In late January 2020 and early February 2020 the Northwestern team coordinated scheduling of kick-off meetings for NUCOAT’s various stakeholder group meetings. Sarcopenia patient and care partner stakeholders were identified and recruited for the SEG. Clinician outreach for patient recruitment continued throughout February. NUCOAT Qualitative Team members met with and established recruitment procedures with clinicians working with osteoarthritis patients.

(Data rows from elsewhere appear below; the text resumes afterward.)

(* ===== verification/WordFM.v ===== *)
(** * Word finite maps: the WordFM of cachegrind/cg_merge.c

    An AVL tree of keys with their values, after m_oset.c, whose rotations and
    iterator stack it shares.  A duplicate replaces the value of its node, and
    unexpected balances fail an assertion.  The words of the code are pointers
    to keys and values; here a node holds what they point to. *)

From S2P Require Import Prelude OSet.

(** ** Interface *)

(** [kCmp], and the order it has to define. *)
Class WordCmp (K : Type) := kCmp : K -> K -> Z.
Class WordOrder (K : Type) `{WordCmp K} := {
  kCmp_antisym x y : Z.sgn (kCmp y x) = - Z.sgn (kCmp x y);
  kCmp_trans x y z : kCmp x y < 0 -> kCmp y z < 0 -> kCmp x z < 0;
  kCmp_eq_lt x y z : kCmp x y = 0 -> kCmp y z < 0 -> kCmp x z < 0
}.

(** The comparison puts the key of the tree first, that of m_oset.c the one
    searched for. *)
#[export] Instance fm_cmp {K V} `{WordCmp K} : OSetCmp K (K * V) :=
  { key := fst; cmp k e := - kCmp (fst e) k }.

(** ** Data *)

(** The iterator stack has the top first. *)
Record WordFM (K V : Type) := mk_WordFM {
  fm_root : tree (K * V);
  fm_stack : list (tree (K * V) * Z)
}.
Arguments mk_WordFM {K V} _ _.
Arguments fm_root {K V} _.
Arguments fm_stack {K V} _.

#[export] Instance tree_eq_dec {E} `{EqDecision E} : EqDecision (tree E).
Proof. unfold EqDecision, Decision. decide equality; apply decide; apply _. Defined.
#[export] Instance WordFM_eq_dec {K V} `{EqDecision K} `{EqDecision V} : EqDecision (WordFM K V).
Proof. unfold EqDecision, Decision. decide equality; apply decide; apply _. Defined.

(** ** Balance *)

Section Balance.
Context {E : Type}.
Implicit Types t : tree E.

(** [switch (balance) { ... default: assert(0); }]. *)
Definition switch_balance (b : Z) : outcome unit := assert_that ((-1 <=? b) && (b <=? 1)).

Definition avl_nasty_wrk t : outcome (tree E) :=
  let* b := balance_of t in
  let* _ := switch_balance b in
  let* (l, r) := Ok (if b =? -1 then (0, 1) else if b =? 1 then (-1, 0) else (0, 0)) in
  let* t := set_left_balance l t in
  let* t := set_right_balance r t in
  set_balance 0 t.

(** The left or right subtree of a node of balance [b] has grown. *)
Definition wrk_grown_left (b : Z) t : outcome (bool * tree E) :=
  let* _ := switch_balance b in
  if b =? 1 then Ok (false, t)
  else if b =? 0 then Ok (true, t)
  else
    let* bl := left_balance t in
    if bl <? 0 then
      let* t := avl_swr t in
      let* t := set_balance 0 t in
      let* t := set_right_balance 0 t in
      Ok (false, t)
    else
      let* t := swl_left t in
      let* t := avl_swr t in
      let* t := avl_nasty_wrk t in
      Ok (false, t).

Definition wrk_grown_right (b : Z) t : outcome (bool * tree E) :=
  let* _ := switch_balance b in
  if b =? -1 then Ok (false, t)
  else if b =? 0 then Ok (true, t)
  else
    let* br := right_balance t in
    if 0 <? br then
      let* t := avl_swl t in
      let* t := set_balance 0 t in
      let* t := set_left_balance 0 t in
      Ok (false, t)
    else
      let* t := swr_right t in
      let* t := avl_swl t in
      let* t := avl_nasty_wrk t in
      Ok (false, t).

(** It has shrunk. *)
Definition wrk_shrunk_left (b : Z) t : outcome (bool * tree E) :=
  let* _ := switch_balance b in
  if b =? -1 then Ok (true, t)
  else if b =? 0 then Ok (false, t)
  else
    let* br := right_balance t in
    let* _ := switch_balance br in
    if br =? 0 then
      let* t := avl_swl t in
      let* t := set_balance (-1) t in
      let* t := set_left_balance 1 t in
      Ok (false, t)
    else if br =? 1 then
      let* t := avl_swl t in
      let* t := set_balance 0 t in
      let* t := set_left_balance 0 t in
      Ok (true, t)
    else
      let* t := swr_right t in
      let* t := avl_swl t in
      let* t := avl_nasty_wrk t in
      Ok (true, t).

Definition wrk_shrunk_right (b : Z) t : outcome (bool * tree E) :=
  let* _ := switch_balance b in
  if b =? 1 then Ok (true, t)
  else if b =? 0 then Ok (false, t)
  else
    let* bl := left_balance t in
    let* _ := switch_balance bl in
    if bl =? 0 then
      let* t := avl_swr t in
      let* t := set_balance 1 t in
      let* t := set_right_balance (-1) t in
      Ok (false, t)
    else if bl =? -1 then
      let* t := avl_swr t in
      let* t := set_balance 0 t in
      let* t := set_right_balance 0 t in
      Ok (true, t)
    else
      let* t := swl_left t in
      let* t := avl_swr t in
      let* t := avl_nasty_wrk t in
      Ok (true, t).

End Balance.

(** ** Operations *)

Section Operations.
Context {K V : Type} `{WordCmp K} `{EqDecision K} `{EqDecision V}.
Implicit Types (t l r : tree (K * V)) (fm : WordFM K V).

Fixpoint size_avl_nonNull t : outcome Z :=
  match t with
  | Leaf => Err Undefined
  | Node l _ _ r =>
      let* nl := match l with Leaf => Ok 0 | Node _ _ _ _ => size_avl_nonNull l end in
      let* nr := match r with Leaf => Ok 0 | Node _ _ _ _ => size_avl_nonNull r end in
      Ok (1 + nl + nr)
  end.

(** Whether the depth has grown, the value replaced if there was one, and the
    tree. *)
Fixpoint avl_insert_wrk t (a : K * V) : outcome (bool * option V * tree (K * V)) :=
  match t with
  | Leaf => Ok (true, None, Node Leaf a 0 Leaf)
  | Node l e b r =>
      let cmpres := kCmp (fst e) (fst a) in
      if 0 <? cmpres then
        match l with
        | Node _ el _ _ =>
            let* (grown, oldV, l) := avl_insert_wrk l a in
            if grown then
              let* l := still_rooted_at el l in
              let* (grown, t) := wrk_grown_left b (Node l e (b - 1) r) in
              Ok (grown, oldV, t)
            else Ok (false, oldV, Node l e b r)
        | Leaf => Ok (b =? 0, None, Node (Node Leaf a 0 Leaf) e (b - 1) r)
        end
      else if cmpres <? 0 then
        match r with
        | Node _ er _ _ =>
            let* (grown, oldV, r) := avl_insert_wrk r a in
            if grown then
              let* r := still_rooted_at er r in
              let* (grown, t) := wrk_grown_right b (Node l e (b + 1) r) in
              Ok (grown, oldV, t)
            else Ok (false, oldV, Node l e b r)
        | Leaf => Ok (b =? 0, None, Node l e (b + 1) (Node Leaf a 0 Leaf))
        end
      else Ok (false, Some (snd e), Node l (fst e, snd a) b r)
  end.

(** [avl_removeroot_wrk], where [remove] is [avl_remove_wrk]. *)
Definition avl_removeroot_wrk
    (remove : tree (K * V) -> K * V -> outcome (bool * tree (K * V))) t
  : outcome (bool * tree (K * V)) :=
  match t with
  | Leaf => Err Undefined
  | Node Leaf _ _ r => Ok (true, r)
  | Node l _ _ Leaf => Ok (true, l)
  | Node l _ b r =>
      let* a := if b <? 0 then last_elem l else first_elem r in
      let* (ch, t) := remove t a in
      match t with
      | Node l _ b r => Ok (if b =? 0 then ch else false, Node l a b r)
      | Leaf => Err Undefined
      end
  end.

(** The tree without the node [a], and whether its depth has shrunk. *)
Fixpoint avl_remove_wrk (fuel : nat) t (a : K * V) : outcome (bool * tree (K * V)) :=
  match fuel with
  | O => Err OutOfFuel
  | S fuel =>
      match t with
      | Leaf => Err Undefined
      | Node l e b r =>
          let cmpres := kCmp (fst e) (fst a) in
          if 0 <? cmpres then
            match l with
            | Leaf => Err AssertFail
            | Node _ _ _ _ =>
                let* (ch, l) := avl_remove_wrk fuel l a in
                if ch then wrk_shrunk_left b (Node l e (b + 1) r)
                else Ok (false, Node l e b r)
            end
          else if cmpres <? 0 then
            match r with
            | Leaf => Err AssertFail
            | Node _ _ _ _ =>
                let* (ch, r) := avl_remove_wrk fuel r a in
                if ch then wrk_shrunk_right b (Node l e (b - 1) r)
                else Ok (false, Node l e b r)
            end
          else
            let* _ := assert_that (bool_decide (e = a)) in
            avl_removeroot_wrk (avl_remove_wrk fuel) t
      end
  end.

Fixpoint avl_find_node t (k : K) : option (K * V) :=
  match t with
  | Leaf => None
  | Node l e _ r =>
      let cmpres := kCmp (fst e) k in
      if 0 <? cmpres then avl_find_node l k
      else if cmpres <? 0 then avl_find_node r k
      else Some e
  end.

Definition newFM : WordFM K V := mk_WordFM Leaf [].

Definition addToFM fm (k : K) (v : V) : outcome (WordFM K V) :=
  let* (_, _, t) := avl_insert_wrk (fm_root fm) (k, v) in
  Ok (mk_WordFM t (fm_stack fm)).

(** The value deleted, if the key was there. *)
Definition delFromFM fm (k : K) : outcome (option V * WordFM K V) :=
  match avl_find_node (fm_root fm) k with
  | Some node =>
      let* (_, t) := avl_remove_wrk (remove_fuel (fm_root fm)) (fm_root fm) node in
      Ok (Some (snd node), mk_WordFM t (fm_stack fm))
  | None => Ok (None, fm)
  end.

Definition lookupFM fm (k : K) : option V := snd <$> avl_find_node (fm_root fm) k.

Definition sizeFM fm : outcome Z :=
  match fm_root fm with Leaf => Ok 0 | Node _ _ _ _ => size_avl_nonNull (fm_root fm) end.

(** The map after the object that the value of [k] points to has changed to
    [v], when the code has that pointer from [lookupFM]. *)
Fixpoint poke t (k : K) (v : V) : tree (K * V) :=
  match t with
  | Leaf => Leaf
  | Node l e b r =>
      if 0 <? kCmp (fst e) k then Node (poke l k v) e b r
      else if kCmp (fst e) k <? 0 then Node l e b (poke r k v)
      else Node l (fst e, v) b r
  end.
Definition pokeFM fm (k : K) (v : V) : WordFM K V := mk_WordFM (poke (fm_root fm) k v) (fm_stack fm).

(** ** The iterator *)

Definition initIterFM fm : outcome (WordFM K V) :=
  let* s := match fm_root fm with Leaf => Ok [] | Node _ _ _ _ => stackPush [] (fm_root fm) 1 end in
  Ok (mk_WordFM (fm_root fm) s).

(** The loop of [nextIterFM]: a node is pushed and popped three times. *)
Fixpoint nextIter_loop (fuel : nat) (s : list (tree (K * V) * Z))
  : outcome (option (K * V) * list (tree (K * V) * Z)) :=
  match fuel with
  | O => Err OutOfFuel
  | S fuel =>
      let* _ := assert_that (length s <=? STACK_MAX)%nat in
      match s with
      | [] => Ok (None, [])
      | (n, i) :: s =>
          let* _ := assert_that ((1 <=? i) && (i <=? 3)) in
          match n with
          | Leaf => Err Undefined
          | Node l e _ r =>
              if i =? 1 then
                let* s := stackPush s n 2 in
                let* s := match l with Leaf => Ok s | Node _ _ _ _ => stackPush s l 1 end in
                nextIter_loop fuel s
              else if i =? 2 then
                let* s := stackPush s n 3 in Ok (Some e, s)
              else
                let* s := match r with Leaf => Ok s | Node _ _ _ _ => stackPush s r 1 end in
                nextIter_loop fuel s
          end
      end
  end.

(** Every node below the stack is popped at most three times. *)
Definition iter_fuel (s : list (tree (K * V) * Z)) : nat :=
  S (foldr (fun x n => 3 * tree_size (fst x) + n)%nat O s).

Definition nextIterFM fm : outcome (option (K * V) * WordFM K V) :=
  let* (x, s) := nextIter_loop (iter_fuel (fm_stack fm)) (fm_stack fm) in
  Ok (x, mk_WordFM (fm_root fm) s).

(** [while (nextIterFM(fm, &k, &v)) body], from a state [s]; the body does not
    touch [fm]. *)
Fixpoint iterate_loop {S : Type} (fuel : nat) fm (body : K -> V -> S -> outcome S) (s : S) : outcome S :=
  match fuel with
  | O => Err OutOfFuel
  | S fuel =>
      let* (x, fm) := nextIterFM fm in
      match x with
      | None => Ok s
      | Some (k, v) => let* s := body k v s in iterate_loop fuel fm body s
      end
  end.

(** The loop after [initIterFM(fm)]; a round per node and the last one. *)
Definition iterateFM {S : Type} fm (body : K -> V -> S -> outcome S) (s : S) : outcome S :=
  let* fm := initIterFM fm in
  iterate_loop (tree_size (fm_root fm) + 1) fm body s.

(** ** Copying and freeing *)

Fixpoint avl_dopy t (dopyK : K -> K) (dopyV : V -> V) : tree (K * V) :=
  match t with
  | Leaf => Leaf
  | Node l e b r => Node (avl_dopy l dopyK dopyV) (dopyK (fst e), dopyV (snd e)) b (avl_dopy r dopyK dopyV)
  end.

Definition dopyFM fm (dopyK : K -> K) (dopyV : V -> V) : outcome (WordFM K V) :=
  let* _ := assert_that (bool_decide (fm_stack fm = [])) in
  Ok (mk_WordFM (avl_dopy (fm_root fm) dopyK dopyV) []).

(** The nodes in the order in which their keys and values are finalised. *)
Fixpoint avl_free t : list (K * V) :=
  match t with Leaf => [] | Node l e _ r => avl_free l ++ avl_free r ++ [e] end.
Definition deleteFM fm : list (K * V) := avl_free (fm_root fm).

End Operations.

(** ** Unboxed keys *)

Definition cmp_unboxed_UWord (u1 u2 : Z) : Z :=
  if u1 <? u2 then -1 else if u2 <? u1 then 1 else 0.
#[export] Instance UWord_cmp : WordCmp Z := cmp_unboxed_UWord.

(** Ten keys, three deleted. *)
Example small_map :
  (let add fm k := let* fm := fm in addToFM fm k (10 * k) in
   let del fm k := let* fm := fm in let* (_, fm) := delFromFM fm k in Ok fm in
   let* fm := foldl del (foldl add (Ok newFM) [5; 3; 9; 1; 4; 7; 8; 2; 6; 0]) [3; 7; 5] in
   let* n := sizeFM fm in
   let* l := iterateFM fm (fun k v l => Ok (l ++ [(k, v)])) [] in
   Ok (n, l, lookupFM fm 4, lookupFM fm 5))
  = Ok (7, [(0, 0); (1, 10); (2, 20); (4, 40); (6, 60); (8, 80); (9, 90)], Some 40, None).
Proof. vm_compute. reflexivity. Qed.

January 2020 The Northwestern team developed two literature review protocols: one outlining the protocol for the chronic conditions comorbid with sarcopenia and one outlining the protocol for the five rare disorders. The Northwestern team also developed qualitative scoping interview IRB materials and began outreach to Northwestern clinicians for referrals of their patients living with chronic conditions comorbid with sarcopenia. During the mid-January FDA/Grantee meeting the FDA provided feedback on scoping interview materials. Throughout January, NUCOAT personnel continued discussion with the FDA about the final list of five rare disorders to be included in the planning phase of NUCOAT. We also revised IRB and Scientific Review Committee (SRC) materials for the scoping interviews and revised and refined the literature review protocols.
2019
December 2019 An FDA clinical reviewer and geneticist asked that the NUCOAT list of rare disorders be revised to target conditions which start in childhood. The FDA is internally discussing the list of rare disorders and will follow-up with Northwestern on their decision for further revising the list of rare disorders.
In early November 2019, the Northwestern team met with the FDA for the initial FDA/Grantee teleconference meeting. During this meeting, the FDA reviewed the National Organization for Rare Disorder’s (NORD) list of rare disorders registries and proposed that the NUCOAT grant focus on five rare as well as provided direction for the development of the literature review protocol and revision of the planning phase milestones. By mid-November, the FDA reduced their list of five rare disorders to three rare disorders from NORD’s list of registries. The FDA also requested NUCOAT include two additional rare disorders that were absent from NORD’s registry list. The FDA further asked that the list of chronic sarcopenic-comorbid conditions be narrowed to specific subtypes. Through-out November, the NUCOAT team drafted a literature review protocol, revised and submitted the planning phase grant milestones and budget, and prepared presentation materials for the early December 2019 meetings at FDA headquarters.
September 2019 The FDA issued the Notice of Award for the NUCOAT grant. Through-out September and October 2019, NUCOAT co-investigators organized, established project internal logistics, posted and interviewed for project staff support positions, and drafted materials for the qualitative scoping interviews.
August 2019 The FDA leadership contacted Northwestern University and communicated the FDA’s interest in funding the NUCOAT grant proposal. The FDA also asked that Northwestern revise the planning phase of the grant specific aims to: remove irritable bowel syndrome as a model condition for developing Clinical Outcome Assessments (COAs) of physical functioning and instead focus on secondary sarcopenia with multiple comorbid chronic conditions and multiple rare disorders, for the purposes of better spanning the range of physical function impact. In late August, Northwestern tailored the aims of the NUCOAT planning phase to propose conducting qualitative scoping interviews and literature reviews in each of the six chronic conditions with comorbid sarcopenia and five rare disorders.